╭─ Given records
Lemma Index_marker a rest : no_Si a = true -> Index (a +:+ ("SignedHeaders=" +:+ rest)) "SignedHeaders=" = Some (String.length a).
Proof.
  induction a as [|c a IH]; intros Ha.
  - change ("" +:+ ?x) with x. rewrite Index_eq. by rewrite (proj2 (HasPrefix_iff _ _)) by (by exists rest).
  - rewrite string_app_cons, Index_eq.
    assert (HasPrefix (String c (a +:+ ("SignedHeaders=" +:+ rest))) "SignedHeaders=" = false) as ->.
    { apply not_true_iff_false. intros [t Ht]%HasPrefix_iff. destruct a as [|d a]; [by injection Ht|].
      rewrite !string_app_cons in Ht. injection Ht as -> -> _. done. }
    rewrite IH; [done|]. destruct a as [|d a]; [done|]. rewrite no_Si_eq in Ha. by apply andb_true_iff in Ha as [_ ?].
Qed.

Lemma Cut_at sep a b : sep ∉ chars a -> Cut sep (a +:+ String sep b) = (a, b, true).
Proof.
  induction a as [|c a IH]; intros Ha.
  - change ("" +:+ String sep b) with (String sep b). cbn. by rewrite decide_True.
  - rewrite string_app_cons. cbn. rewrite decide_False by (intros ->; apply Ha; by left). rewrite IH; [done|]. intros H. apply Ha. by right.
Qed.

(** ** What a host signs, Core accepts *)

Section accepted.
Context (sha256hex : string -> string) (hmac : string -> string -> string) (hex : string -> string) (formatDate : Z -> string).
Context (creds : Credentials) (region nonce pkh : string) (t : Z).
Abbreviation date := (formatDate t).
Abbreviation wire := (wire_headers creds region nonce pkh date).

Lemma wire_names auth : NoDup (fst <$> wire auth) /\ NoDup ((fun kv => ToLower kv.1) <$> wire auth).
Proof.
  unfold wire_headers. destruct (decide _); split; apply (bool_decide_unpack _); vm_compute; exact I.
Qed.

Lemma wire_values auth : at_ (by_lower_name (wire auth)) "x-harbor-nonce" = nonce /\ at_ (by_lower_name (wire auth)) "x-harbor-pubkey-hash" = pkh /\
  at_ (by_lower_name (wire auth)) "authorization" = auth.
Proof. unfold wire_headers. destruct (decide _); vm_compute; done. Qed.

(** The names that are signed, whatever the order of the range. *)
Lemma signed_names_eq order : order ≡ₚ signed_headers creds region nonce pkh date ->
  signed_names order = ["content-type"; "host"; "x-amz-date"] ++ (if decide (cr_SessionToken creds = "") then [] else ["x-amz-security-token"]) ++ ["x-harbor-nonce"; "x-harbor-pubkey-hash"].
Proof.
  intros Hp. unfold signed_names.
  assert (Hm : map (fun kv => ToLower kv.1) order ≡ₚ map (fun kv => ToLower kv.1) (signed_headers creds region nonce pkh date)) by (by apply Permutation_map).
  rewrite (proj1 (sort_strings_ext _ _) Hm). unfold signed_headers. destruct (decide _); vm_compute; done.
Qed.

Lemma substring_chars n m s c : c ∈ chars (String.substring n m s) -> c ∈ chars s.
Proof.
  revert n m. induction s as [|d s IH]; intros [|n] [|m]; cbn; try (by intros H%elem_of_nil); try done.
  - intros [->|H]%elem_of_cons; [by left|right; by eapply IH].
  - intros H. right. by eapply IH.
  - intros H. right. by eapply IH.
Qed.

Lemma region_no_S : forallb region_char (chars region) = true -> "S"%char ∉ chars region.
Proof. intros H Hin. rewrite forallb_forall in H. specialize (H _ (proj1 (list_elem_of_In _ _) Hin)). done. Qed.

Lemma sign_reads_back order : order ≡ₚ signed_headers creds region nonce pkh date -> forallb region_char (chars region) = true ->
  "i"%char ∉ chars (cr_AccessKeyID creds) -> "i"%char ∉ chars date ->
  signedHeaderSet (sign sha256hex hmac hex creds region "sts" "POST" "/" "" order stsBody) = Ok (signed_names order).
Proof.
  intros Hp Hr Hk Hd. unfold sign. set (sig := hex _). unfold signedHeaderSet. set (names := signed_names order).
  set (ds := String.substring 0 8 (header order "x-amz-date")).
  set (pre := ("AWS4-HMAC-SHA256 Credential=" +:+ cr_AccessKeyID creds) +:+ String "/" (ds +:+ String "/" (region +:+ String "/" "sts/aws4_request, "))).
  assert (Hpre : no_Si pre = true).
  { assert (Hds : "i"%char ∉ chars ds).
    { intros H%substring_chars. apply Hd. assert (Hh : header order "x-amz-date" = date); [|by rewrite Hh in H].
      unfold header. destruct (find_first _ order) as [kv|] eqn:Ef.
      - apply find_first_Some in Ef as [Hin Hkv]. bool_split. rewrite Hp in Hin. unfold signed_headers in Hin. cbn.
        destruct kv as [k v]. cbn in Hkv. subst k. destruct (decide _); set_solver.
      - rewrite find_first_None in Ef. specialize (Ef ("x-amz-date", date)). cbn in Ef. discriminate Ef. rewrite Hp. unfold signed_headers. cbn. right. right. by left. }
    unfold pre. apply no_Si_app; [done|by apply no_Si_app_absent|]. rewrite no_Si_cons by done. apply no_Si_app; [done|by apply no_Si_absent; left|].
    rewrite no_Si_cons by done. apply no_Si_app; [done|apply no_Si_absent; right; by apply region_no_S|done]. }
  replace (algorithm +:+ _) with (pre +:+ ("SignedHeaders=" +:+ (String.concat ";" names +:+ String "," (" Signature=" +:+ sig)))).
  2: { unfold pre, scope_of, algorithm. assert (Hnil : forall x : string, "" +:+ x = x) by done. repeat first [rewrite string_app_cons|rewrite string_app_assoc|rewrite Hnil]. done. }
  rewrite Index_marker by done. rewrite drop_chars_app_more. change (drop_chars (String.length "SignedHeaders=") ("SignedHeaders=" +:+ ?x)) with x.
  unfold names. rewrite (signed_names_eq order Hp). destruct (decide _).
  all: rewrite Cut_at by (apply (bool_decide_unpack _); vm_compute; exact I); vm_compute; done.
Qed.

Lemma sts_host_allowed : region <> "" -> forallb region_char (chars region) = true -> stsHost (sts_host region) = true.
Proof.
  intros Hne Hr. unfold stsHost, sts_host. apply orb_true_iff. right.
  rewrite (proj2 (HasPrefix_iff _ _)) by (by eexists). rewrite (proj2 (HasSuffix_iff _ _)) by (exists ("sts." +:+ region); by rewrite string_app_assoc).
  change (drop_chars 4 ("sts." +:+ ?x)) with x. rewrite chars_app, length_app, Nat.add_sub, take_app_length. rewrite Hr.
  destruct region; [done|]. done.
Qed.

(** C34: an attestation survives its journey. With credentials of the documented alphabet and a
    region AWS could have, the request [Sign] builds passes every check of Core for the nonce and
    key it was signed for, whatever the order of the ranges over the headers on both sides: it is
    forwarded to the STS host of the region with exactly the signed binding, and Core returns the
    identity STS answers. For any other nonce or key Core refuses it before contacting STS. *)
Theorem signed_attestation_is_accepted parseURL sts decodeXML endpoint order range1 range2 pres :
  order ≡ₚ signed_headers creds region nonce pkh date -> Sign sha256hex hmac hex formatDate order creds region nonce pkh t = Ok pres ->
  forallb region_char (chars region) = true -> "i"%char ∉ chars (cr_AccessKeyID creds) -> "i"%char ∉ chars date ->
  parseURL (ps_URL pres) = Some (mkUrl "https" (sts_host region) (sts_host region)) ->
  range1 ≡ₚ map_to_list (ps_Headers pres) -> range2 ≡ₚ map_to_list (ps_Headers pres) ->
  let sent := by_lower_name range2 in
  at_ sent "x-harbor-nonce" = nonce /\ at_ sent "x-harbor-pubkey-hash" = pkh /\
  (forall raw id, sts (if decide (endpoint = "") then ps_URL pres else endpoint) (sts_host region) sent stsBody = Replied 200 raw -> decodeXML raw = Some id -> id_Account id <> "" ->
     Verify parseURL sts decodeXML endpoint range1 range2 pres nonce pkh = Ok id) /\
  (forall n k, n <> nonce \/ k <> pkh -> Verify parseURL sts decodeXML endpoint range1 range2 pres n k = Err AT_Binding).
Proof.
  intros Hp. unfold Sign. destruct (_ || _) eqn:E1; [done|]. destruct (decide (region = "")) as [|Hne]; [done|]. destruct (_ || _) eqn:E2 in |- *; [done|].
  set (auth := sign _ _ _ _ _ _ _ _ _ _ _). intros [= <-]. cbn [ps_URL ps_Headers ps_Method ps_Body]. intros Hr Hk Hd Hu H1 H2.
  destruct (wire_names auth) as [Hn1 Hn2]. pose proof (map_to_list_to_map _ Hn1) as Hw. rewrite Hw in H1, H2.
  assert (Hb1 : by_lower_name range1 = by_lower_name (wire auth)) by (apply by_lower_perm; [by rewrite H1|done]).
  assert (Hb2 : by_lower_name range2 = by_lower_name (wire auth)) by (apply by_lower_perm; [by rewrite H2|done]).
  destruct (wire_values auth) as (Hv1 & Hv2 & Hv3). cbv zeta. rewrite Hb2. split_and!; [done|done| |].
  - intros raw id Hs Hx Ha. unfold Verify. cbn [ps_URL ps_Headers ps_Method ps_Body]. rewrite Hb1, Hb2, Hv1, Hv2, Hv3.
    change (EqualFold "POST" "POST") with true. rewrite !bool_decide_true by done. cbn [negb orb].
    unfold auth at 1. rewrite (sign_reads_back order Hp Hr Hk Hd), (signed_names_eq order Hp).
    assert (Hin : forall x, x ∈ ["content-type"; "host"; "x-amz-date"] \/ x ∈ ["x-harbor-nonce"; "x-harbor-pubkey-hash"] ->
      x ∈ ["content-type"; "host"; "x-amz-date"] ++ (if decide (cr_SessionToken creds = "") then [] else ["x-amz-security-token"]) ++ ["x-harbor-nonce"; "x-harbor-pubkey-hash"]).
    { intros x Hx'. rewrite !elem_of_app. tauto. }
    rewrite !bool_decide_true by (apply Hin; set_solver). cbn [negb orb]. rewrite Hu. cbn [u_Scheme u_Hostname u_Host]. rewrite bool_decide_true by done.
    rewrite (sts_host_allowed Hne Hr). cbn [negb orb]. rewrite Hs. cbn [Z.eqb Z.leb negb orb]. rewrite Hx. by rewrite decide_False.
  - intros n k Hnk. unfold Verify. cbn [ps_URL ps_Headers ps_Method ps_Body]. rewrite Hb1, Hv1, Hv2. change (EqualFold "POST" "POST") with true. rewrite (bool_decide_true (stsBody = stsBody)) by done. cbn [negb orb].
    destruct Hnk as [Hnk|Hnk]; [rewrite (bool_decide_false (nonce = n)) by done|rewrite (bool_decide_false (pkh = k)) by done]; [done|]. by rewrite orb_true_r.
Qed.
End accepted.

(** ** A concrete attestation *)

Module attest_example.
Definition demo_creds : Credentials := mkCreds "ASIAEXAMPLE" "secret" "token".
Definition demo_date (t : Z) : string := "20260101T000000Z".
Definition demo_order : list (string * string) := signed_headers demo_creds "us-east-1" "victim-nonce" "victim-key" (demo_date 0).
Definition demo_request : result hterr PresignedRequest :=
  Sign (fun _ => "00") (fun _ m => m) (fun s => "ff") demo_date demo_order demo_creds "us-east-1" "victim-nonce" "victim-key" 0.
Definition demo_range : list (string * string) := match demo_request with Ok p => map_to_list (ps_Headers p) | Err _ => [] end.

Lemma signed_attestation_is_accepted_witness :
  exists p, demo_request = Ok p /\ Verify demo_parse demo_sts demo_xml "" demo_range demo_range p "victim-nonce" "victim-key" = Ok demo_id.
Proof.
  destruct demo_request as [p|] eqn:E; [|vm_compute in E; discriminate]. exists p. split; [done|].
  assert (Hr : demo_range = map_to_list (ps_Headers p)) by (unfold demo_range; by rewrite E).
  assert (Hu : ps_URL p = demo_url) by (vm_compute in E; injection E as <-; vm_compute; reflexivity).
  destruct (signed_attestation_is_accepted (fun _ => "00") (fun _ m => m) (fun s => "ff") demo_date demo_creds "us-east-1" "victim-nonce" "victim-key" 0
    demo_parse demo_sts demo_xml "" demo_order demo_range demo_range p) as (Hn & Hk & Hok & _).
  - reflexivity.
  - exact E.
  - vm_compute. reflexivity.
  - apply (bool_decide_unpack _). vm_compute. exact I.
  - apply (bool_decide_unpack _). vm_compute. exact I.
  - rewrite Hu. vm_compute. reflexivity.
  - by rewrite Hr.
  - by rewrite Hr.
  - apply (Hok "ok" demo_id); [|vm_compute; reflexivity|done]. unfold demo_sts. by rewrite Hn, Hk, !bool_decide_true.
Defined.
End attest_example.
╰─
Having found the line with "- vm_compute. reflexivity.", transcribe it and each line after it to the end of the entries, with no other lines.

  - vm_compute. reflexivity.
  - apply (bool_decide_unpack _). vm_compute. exact I.
  - apply (bool_decide_unpack _). vm_compute. exact I.
  - rewrite Hu. vm_compute. reflexivity.
  - by rewrite Hr.
  - by rewrite Hr.
  - apply (Hok "ok" demo_id); [|vm_compute; reflexivity|done]. unfold demo_sts. by rewrite Hn, Hk, !bool_decide_true.
Defined.
End attest_example.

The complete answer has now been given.